# [WHAT YOU ARE ASKED TO DO]
Lines from the line with "env MATRIX_ENV_VAR_MAPPINGS key" to the line with "m) env_value with" in the entries below, and only those, must be output exactly, with both ends included.

[Records drawn from a dataset]

(** *** What the variables say

    The setting of a key from the variables of a table, and of a key of a section: a log file turns
    the logging to a file on. *)
Definition variable_setting (env : environ) (mappings : list env_mapping) (key : pystr) : option pyval :=
  match first_some (λ m, if str_eqb (config_key m) key then Some m else None) mappings with
  | Some m => match env (env_var m) with Some text => env_setting (em_type m) text | None => None end
  | None => None
  end.
Definition setting (env : environ) (name key : pystr) : option pyval :=
  if str_eqb name (u "meshtastic") then variable_setting env MESHTASTIC_ENV_VAR_MAPPINGS key
  else if str_eqb name (u "logging") then
    if str_eqb key (u "log_to_file") then
      match env (u "MMRELAY_LOG_FILE") with Some (_ :: _) => Some (VBool true) | _ => None end
    else variable_setting env LOGGING_ENV_VAR_MAPPINGS key
  else if str_eqb name (u "database") then variable_setting env DATABASE_ENV_VAR_MAPPINGS key
  else if str_eqb name (u "matrix") then variable_setting env MATRIX_ENV_VAR_MAPPINGS key
  else None.

Lemma load_mappings_get env mappings config key : NoDup (config_key <$> mappings) →
  dget (load_mappings env mappings config) key =
    match variable_setting env mappings key with Some v => Some v | None => dget config key end.
Proof.
  unfold variable_setting. revert config. induction mappings as [|m ms IH]; intros config; [done |].
  rewrite fmap_cons, NoDup_cons. intros [Hm Hnd]. cbn [load_mappings first_some]. rewrite IH by done. clear IH.
  destruct (str_eqb (config_key m) key) eqn:Ek; [apply str_eqb_spec in Ek as <- |].
  - assert (first_some (λ m', if str_eqb (config_key m') (config_key m) then Some m' else None) ms = None) as ->.
    { apply first_some_None. intros m' Hin. destruct (str_eqb _ _) eqn:E; [| done]. apply str_eqb_spec in E.
      destruct Hm. rewrite <- E. by apply list_elem_of_fmap_2. }
    destruct (env (env_var m)) as [text|]; [| done]. destruct (env_setting _ text); [| done]. by rewrite dget_dset_eq.
  - assert (dget match env (env_var m) with
                 | Some env_value => match env_setting (em_type m) env_value with
                                     | Some value => dset config (config_key m) value | None => config end
                 | None => config end key = dget config key) as ->; [| done].
    destruct (env (env_var m)) as [text|]; [| done]. destruct (env_setting _ text); [| done]. by rewrite dget_dset, Ek.
Qed.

# [EXERCISE RESPONSE]
  else if str_eqb name (u "matrix") then variable_setting env MATRIX_ENV_VAR_MAPPINGS key
  else None.

Lemma load_mappings_get env mappings config key : NoDup (config_key <$> mappings) →
  dget (load_mappings env mappings config) key =
    match variable_setting env mappings key with Some v => Some v | None => dget config key end.
Proof.
  unfold variable_setting. revert config. induction mappings as [|m ms IH]; intros config; [done |].
  rewrite fmap_cons, NoDup_cons. intros [Hm Hnd]. cbn [load_mappings first_some]. rewrite IH by done. clear IH.
  destruct (str_eqb (config_key m) key) eqn:Ek; [apply str_eqb_spec in Ek as <- |].
  - assert (first_some (λ m', if str_eqb (config_key m') (config_key m) then Some m' else None) ms = None) as ->.
    { apply first_some_None. intros m' Hin. destruct (str_eqb _ _) eqn:E; [| done]. apply str_eqb_spec in E.
      destruct Hm. rewrite <- E. by apply list_elem_of_fmap_2. }
    destruct (env (env_var m)) as [text|]; [| done]. destruct (env_setting _ text); [| done]. by rewrite dget_dset_eq.
  - assert (dget match env (env_var m) with
                 | Some env_value => match env_setting (em_type m) env_value with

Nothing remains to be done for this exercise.